Today’s takeaway: Measure the algorithm.
Advanced ROI attribution is about predicting probability of conversion. How is it used? Providing weights used in calculation of ROI.
Viewing the customer journey as an evolution of conversion
In a perfect world it looks like this:
Realistically it looks like this:
- assume the influencers are static
- assume every exposure or user interaction deserves credit
- assume every cookie/consumer is the same
- don’t adequately handle external influences
- assume creative and placement don’t matter
- assume…something else. And more as well.

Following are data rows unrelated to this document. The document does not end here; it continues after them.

(** * stock-analyzer: the cache-backed data-refresh pipeline

    A shallow embedding of [src/cloud_storage.py], [src/utils.py] and
    [src/main.py], and the properties of the pipeline stated over it.

    Modelling conventions.
    - A pandas [float64] is an exact rational or one of the IEEE special
      values (+inf, -inf, NaN): binary rounding error and the sign of zero
      are not modelled.
    - A [datetime] is an integer number of microseconds, a [date] an integer
      number of days, a [timedelta] an integer number of microseconds (its
      finite range is not modelled).
    - A [str] is a sequence of code points below 256.
    - [pickle.dump] followed by [pickle.load] is the identity, and so is
      [DataFrame.to_csv] followed by [pandas.read_csv]: a blob holds the
      object that was serialised into it, tagged with its encoding.
    - The bucket of Google Cloud Storage is a finite map from blob names to
      blobs; [datetime.now()] reads a clock that is sampled once per call. *)

From Stdlib Require Import ZArith QArith Qround Bool Ascii String List Permutation Sorted.
From stdpp Require Import base option list gmap strings sorting.

Local Open Scope Z_scope.
Local Open Scope string_scope.
Local Open Scope list_scope.

(** ** Floating-point values *)

Inductive fval : Type :=
  | Fin (q : Q)
  | PInf
  | NInf
  | NaN.

Definition fzero : fval := Fin 0%Q.

Definition is_nan (x : fval) : bool :=
  match x with NaN => true | _ => false end.


Definition Qis_zero (q : Q) : bool := (Qnum q =? 0)%Z.
Definition Qis_neg (q : Q) : bool := (Qnum q <? 0)%Z.

(** [numpy.rint]: round to the nearest integer, ties to even. *)
Definition rint (q : Q) : Z :=
  let f := Qfloor q in
  match Qcompare (q - inject_Z f) (1 # 2) with
  | Lt => f
  | Gt => f + 1
  | Eq => if Z.even f then f else f + 1
  end.

(** [numpy.round(x, 2)] is [rint(x * 100) / 100]. *)
Definition round2 (q : Q) : Q :=
  Qred (inject_Z (rint (q * 100)) / 100).

Definition fround2 (x : fval) : fval :=
  match x with
  | Fin q => Fin (round2 q)
  | _ => x
  end.

Definition fneg (x : fval) : fval :=
  match x with
  | Fin q => Fin (Qred (- q))
  | PInf => NInf
  | NInf => PInf
  | NaN => NaN
  end.

Definition fadd (x y : fval) : fval :=
  match x, y with
  | NaN, _ | _, NaN => NaN
  | Fin a, Fin b => Fin (Qred (a + b))
  | PInf, NInf | NInf, PInf => NaN
  | PInf, _ | _, PInf => PInf
  | NInf, _ | _, NInf => NInf
  end.

Definition fsub (x y : fval) : fval := fadd x (fneg y).

(** An infinity of the sign [neg] ([true] is negative). *)
Definition finf (neg : bool) : fval := if neg then NInf else PInf.

Definition fmul (x y : fval) : fval :=
  match x, y with
  | NaN, _ | _, NaN => NaN
  | Fin a, Fin b => Fin (Qred (a * b))
  | Fin a, PInf | PInf, Fin a => if Qis_zero a then NaN else finf (Qis_neg a)
  | Fin a, NInf | NInf, Fin a => if Qis_zero a then NaN else finf (negb (Qis_neg a))
  | PInf, PInf | NInf, NInf => PInf
  | PInf, NInf | NInf, PInf => NInf
  end.

(** IEEE division: a zero divisor does not raise, it yields an infinity
    (non-zero numerator) or NaN (zero numerator). *)
Definition fdiv (x y : fval) : fval :=
  match x, y with
  | NaN, _ | _, NaN => NaN
  | Fin a, Fin b =>
      if Qis_zero b
      then (if Qis_zero a then NaN else finf (Qis_neg a))
      else Fin (Qred (a / b))
  | Fin _, (PInf | NInf) => fzero
  | PInf, Fin b => finf (Qis_neg b)
  | NInf, Fin b => finf (negb (Qis_neg b))
  | (PInf | NInf), (PInf | NInf) => NaN
  end.

(** The order [sort_values] uses on a float column, NaN put last
    ([na_position='last']) whatever the direction. *)
Definition fval_leb (x y : fval) : bool :=
  match x, y with
  | _, NaN => true
  | NaN, _ => false
  | NInf, _ => true
  | _, PInf => true
  | Fin a, Fin b => Qle_bool a b
  | _, _ => false
  end.

(** ** Cell values, labels and frames *)

Inductive value : Type :=
  | VStr (s : string)
  | VFloat (x : fval)
  | VInt (n : Z)
  | VTime (t : Z).

Definition fval_eqb (x y : fval) : bool :=
  match x, y with
  | Fin a, Fin b => Qeq_bool a b
  | PInf, PInf | NInf, NInf => true
  | _, _ => false
  end.

(** Equality of labels and of join keys. *)
Definition value_eqb (a b : value) : bool :=
  match a, b with
  | VStr s, VStr t => String.eqb s t
  | VFloat x, VFloat y => fval_eqb x y
  | VInt n, VInt m => (n =? m)%Z
  | VTime n, VTime m => (n =? m)%Z
  | _, _ => false
  end.

Definition vnan : value := VFloat NaN.

Definition value_is_nan (v : value) : bool :=
  match v with VFloat NaN => true | _ => false end.

Record DataFrame : Type := mkDF {
  index_name : option string;
  columns_name : option string;
  columns : list value;
  rows : list (value * list value)
}.

(** The exceptions the pipeline can raise. Which class a failing
    expression raises is indicative; that it raises is what is modelled. *)
Inductive exn : Type :=
  | KeyError
  | TypeError
  | ValueError
  | IndexError
  | AttributeError
  | UnpicklingError
  | UnicodeDecodeError
  | NotFound.

Inductive result (A : Type) : Type :=
  | Ok (a : A)
  | Raise (e : exn).
Arguments Ok {A} a.
Arguments Raise {A} e.

Definition rbind {A B} (r : result A) (k : A -> result B) : result B :=
  match r with
  | Ok a => k a
  | Raise e => Raise e
  end.

(** ** Objects that are pickled into the cache *)

Inductive pyobj : Type :=
  | PMeta (date : Z)                            (* {"date": datetime} *)
  | PFrame (df : DataFrame)                     (* a DataFrame *)
  | PWide (fields : list (string * DataFrame)). (* the frame of yf.download:
                                                   columns (field, ticker) *)

Inductive blob : Type :=
  | Pickled (o : pyobj)
  | CsvText (df : DataFrame).

Record world : Type := mkWorld {
  bucket : gmap string blob;
  tick : nat
}.

(** ** State and exception monad *)

Definition M (A : Type) : Type := world -> result A * world.

Definition ret {A} (a : A) : M A := fun w => (Ok a, w).
Definition raise {A} (e : exn) : M A := fun w => (Raise e, w).
Definition bind {A B} (m : M A) (k : A -> M B) : M B :=
  fun w => match m w with
           | (Ok a, w') => k a w'
           | (Raise e, w') => (Raise e, w')
           end.
Definition lift {A} (r : result A) : M A := fun w => (r, w).

Notation "'let*' x := m 'in' k" := (bind m (fun x => k))
  (at level 10, x name, m at level 100, k at level 200).

(** ** cloud_storage.py *)

Definition day_us : Z := 86400000000.

(** [timedelta(days=d)] *)
Definition timedelta_days (d : Z) : Z := d * day_us.

Definition blob_exists (name : string) : M bool :=
  fun w => (Ok (bool_decide (is_Some (bucket w !! name))), w).

Definition blob_write (name : string) (b : blob) : M unit :=
  fun w => (Ok tt, {| bucket := <[name := b]> (bucket w); tick := tick w |}).

Definition blob_read (name : string) : M blob :=
  fun w => match bucket w !! name with
           | Some b => (Ok b, w)
           | None => (Raise NotFound, w)
           end.

Definition blob_delete (name : string) : M unit :=
  fun w => (Ok tt, {| bucket := delete name (bucket w); tick := tick w |}).

Definition pickle_load (b : blob) : result pyobj :=
  match b with
  | Pickled o => Ok o
  | CsvText _ => Raise UnpicklingError
  end.

(** [metadata["date"]] *)
Definition metadata_date (o : pyobj) : result Z :=
  match o with
  | PMeta d => Ok d
  | PFrame _ => Raise KeyError
  | PWide _ => Raise KeyError
  end.

Definition read_csv (b : blob) : result DataFrame :=
  match b with
  | CsvText df => Ok df
  | Pickled _ => Raise UnicodeDecodeError
  end.

Definition _get_blob (file_path : string) : string := file_path.

Definition _get_metadata_blob (file_path : string) : string :=
  String.append file_path "_metadata".

Section CloudStorage.

(** The successive readings of the wall clock. *)
Variable clock : nat -> Z.

Definition datetime_now : M Z :=
  fun w => (Ok (clock (tick w)),
            {| bucket := bucket w; tick := S (tick w) |}).

Definition delete_from_cache (file_path : string) : M unit :=
  let* e := blob_exists (_get_blob file_path) in
  let* _ := (if e then blob_delete (_get_blob file_path) else ret tt) in
  let* e' := blob_exists (_get_metadata_blob file_path) in
  if e' then blob_delete (_get_metadata_blob file_path) else ret tt.

Definition save_to_cache (data : pyobj) (file_path : string) : M unit :=
  let* _ := blob_write (_get_blob file_path) (Pickled data) in
  let* now := datetime_now in
  blob_write (_get_metadata_blob file_path) (Pickled (PMeta now)).

Definition load_from_cache (file_path : string) (max_age_days : Z)
  : M (option pyobj) :=
  let* e := blob_exists (_get_blob file_path) in
  if negb e then ret None else
  let* e' := blob_exists (_get_metadata_blob file_path) in
  if negb e' then ret None else
  let* m := blob_read (_get_metadata_blob file_path) in
  let* metadata := lift (pickle_load m) in
  let* cache_date := lift (metadata_date metadata) in
  let* now := datetime_now in
  if (now - cache_date >? timedelta_days max_age_days)%Z then ret None else
  let* b := blob_read (_get_blob file_path) in
  let* o := lift (pickle_load b) in
  ret (Some o).


Definition load_csv_from_cache (file_path : string) : M (option DataFrame) :=
  let* e := blob_exists (_get_blob file_path) in
  if negb e then ret None else
  let* b := blob_read (_get_blob file_path) in
  let* df := lift (read_csv b) in
  ret (Some df).

End CloudStorage.

(** ** The pandas operations the pipeline uses *)

Fixpoint mapR {A B} (f : A -> result B) (l : list A) : result (list B) :=
  match l with
  | [] => Ok []
  | x :: l' => rbind (f x) (fun y => rbind (mapR f l') (fun ys => Ok (y :: ys)))
  end.

(** The cell at position [i] of a row. *)
Definition cell (i : nat) (cells : list value) : value := nth i cells vnan.

Definition take_cells (ps : list nat) (cells : list value) : list value :=
  map (fun i => cell i cells) ps.

Fixpoint keep_where {A} (bs : list bool) (xs : list A) : list A :=
  match bs, xs with
  | b :: bs', x :: xs' => if b then x :: keep_where bs' xs' else keep_where bs' xs'
  | _, _ => []
  end.

Fixpoint remove_nth {A} (i : nat) (xs : list A) : list A :=
  match xs with
  | [] => []
  | x :: xs' => match i with O => xs' | S i' => x :: remove_nth i' xs' end
  end.

Definition has_label (l : value) (cols : list value) : bool :=
  existsb (value_eqb l) cols.

Fixpoint positions_from (i : nat) (l : value) (cols : list value) : list nat :=
  match cols with
  | [] => []
  | c :: cs =>
      if value_eqb l c then i :: positions_from (S i) l cs
      else positions_from (S i) l cs
  end.

Definition positions (l : value) (cols : list value) : list nat :=
  positions_from 0 l cols.

(** The position of the one column labelled [l]: [KeyError] when there is
    none, [ValueError] when the label is not unique. *)
Definition get_loc (l : value) (cols : list value) : result nat :=
  match positions l cols with
  | [] => Raise KeyError
  | [i] => Ok i
  | _ => Raise ValueError
  end.

(** [RangeIndex]: rows are relabelled 0, 1, 2, ... *)
Definition range_index (cs : list (list value)) : list (value * list value) :=
  imap (fun i c => (VInt (Z.of_nat i), c)) cs.

(** [df.reset_index()] *)
Definition reset_index (df : DataFrame) : result DataFrame :=
  let name :=
    match index_name df with
    | Some n => n
    | None => if has_label (VStr "index") (columns df) then "level_0" else "index"
    end in
  if has_label (VStr name) (columns df) then Raise ValueError
  else Ok {| index_name := None;
             columns_name := columns_name df;
             columns := VStr name :: columns df;
             rows := range_index (map (fun r => r.1 :: r.2) (rows df)) |}.

Fixpoint locs_of (labels cols : list value) : result (list nat) :=
  match labels with
  | [] => Ok []
  | l :: ls =>
      match positions l cols with
      | [] => Raise KeyError
      | ps => rbind (locs_of ls cols) (fun qs => Ok (ps ++ qs))
      end
  end.

(** [df[[l1, ..., ln]]] *)
Definition getitem_list (labels : list value) (df : DataFrame) : result DataFrame :=
  rbind (locs_of labels (columns df)) (fun ps =>
  Ok {| index_name := index_name df;
        columns_name := columns_name df;
        columns := take_cells ps (columns df);
        rows := map (fun r => (r.1, take_cells ps r.2)) (rows df) |}).

(** [df[l]], a Series, kept as the list of its values in row order. *)
Definition getitem (label : value) (df : DataFrame) : result (list value) :=
  rbind (get_loc label (columns df)) (fun i =>
  Ok (map (fun r => cell i r.2) (rows df))).

(** [df[l] = series]: replaces the column(s) labelled [l], or appends. *)
Definition setitem (label : value) (s : list value) (df : DataFrame) : DataFrame :=
  if has_label label (columns df) then
    {| index_name := index_name df;
       columns_name := columns_name df;
       columns := columns df;
       rows := zip_with (fun r v =>
                 (r.1, zip_with (fun c x => if value_eqb label c then v else x)
                                (columns df) r.2))
               (rows df) s |}
  else
    {| index_name := index_name df;
       columns_name := columns_name df;
       columns := columns df ++ [label];
       rows := zip_with (fun r v => (r.1, r.2 ++ [v])) (rows df) s |}.

(** [df.iloc[:, -k]] for [k >= 1] *)
Definition iloc_col_from_end (k : nat) (df : DataFrame) : result (list value) :=
  if (length (columns df) <? k)%nat then Raise IndexError
  else Ok (map (fun r => cell (length (columns df) - k) r.2) (rows df)).

(** [df.columns = labels] *)
Definition set_columns (labels : list value) (df : DataFrame) : result DataFrame :=
  if (length labels =? length (columns df))%nat then
    Ok {| index_name := index_name df;
          columns_name := columns_name df;
          columns := labels;
          rows := rows df |}
  else Raise ValueError.
(** [stepBack()] *)
Definition stepBack : M unit :=
  q <- get ;;
  match history_ q with
  | [] => ret tt
  | st :: older =>
      modify (fun q => set_errors [] (set_history older q)) ;;;
      restoreValues_ st ;;;
      modify (set_position (func st) (step st)) ;;;
      reverse_gate
  end.

(** *** What the page asks the engine *)

(** [isDone()] *)
Definition isDone : M bool :=
  cd <- current_code ;;
  q <- get ;;
  ret ((Z.of_nat (length cd) <=? currentStep q)
       && match callStack q with [] => true | _ => false end).

(** [isStart()] *)
Definition isStart : M bool :=
  q <- get ;;
  ret match history_ q with [] => true | _ => false end.

(** [getCurrentLine()]: a [TypeError] when the opcode it reads is
    [undefined]. *)
Definition getCurrentLine : M Z :=
  cd <- current_code ;;
  q <- get ;;
  let k := if Z.of_nat (length cd) <=? currentStep q
           then Z.of_nat (length cd) - 1 else currentStep q in
  match Arr.get cd k with
  | Some op => ret (Z.of_nat (line op) - 1)
  | None => throw "TypeError"
  end.

(** The engine as [compile] leaves a fresh [quantum.QScript]: positioned
    at the start of [__main__] (function 0), with the initial values of
    the constructor. *)
Definition compiled (c : Compiler.Compiled) : QScript :=
  mkQScript (Compiler.funcs (c_state c)) (Compiler.errors (c_state c)) 0 0 []
            None [] [] [] (VStr "unknown") (VNum 0) ∅ 0 [].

You need to measure the difference between predicted and measured to find the model error (and the model error of time. You want your model error to get less over time and you want it to be adaptive.)
Buying ROI attritibution algos
- Request model error rates prior to launch and over time
- Ask how does the algo adapt to disturbances or changes
- Ask how it adapts.
How do you use product-keyword algorithms for a particular targeted case?
Take ads out of circulation when a product is out of stock, put them back in when it comes back into stock. Use it to drive ads by SKU. Look at how correlated the SKU is to the keyword. (There may be variations like sizes and colors.)
[There’s a chunk missing here while I swapped my battery. My apologies.]
This is not an 80/20 situation: most of the value requires most of the work.
When buying product-keyword attributions algorithms:
- Request correlation statistics (i.e., how do you know it’s working?)
- Ask how do you establish correlations between things I can control (like keywords and LP) and things I can measure (like product inventory)?
- Ask what data is being collected to enable these calculations?
Above all, measure the algorithm.
The Q&A is most very specific so I’m skipping it.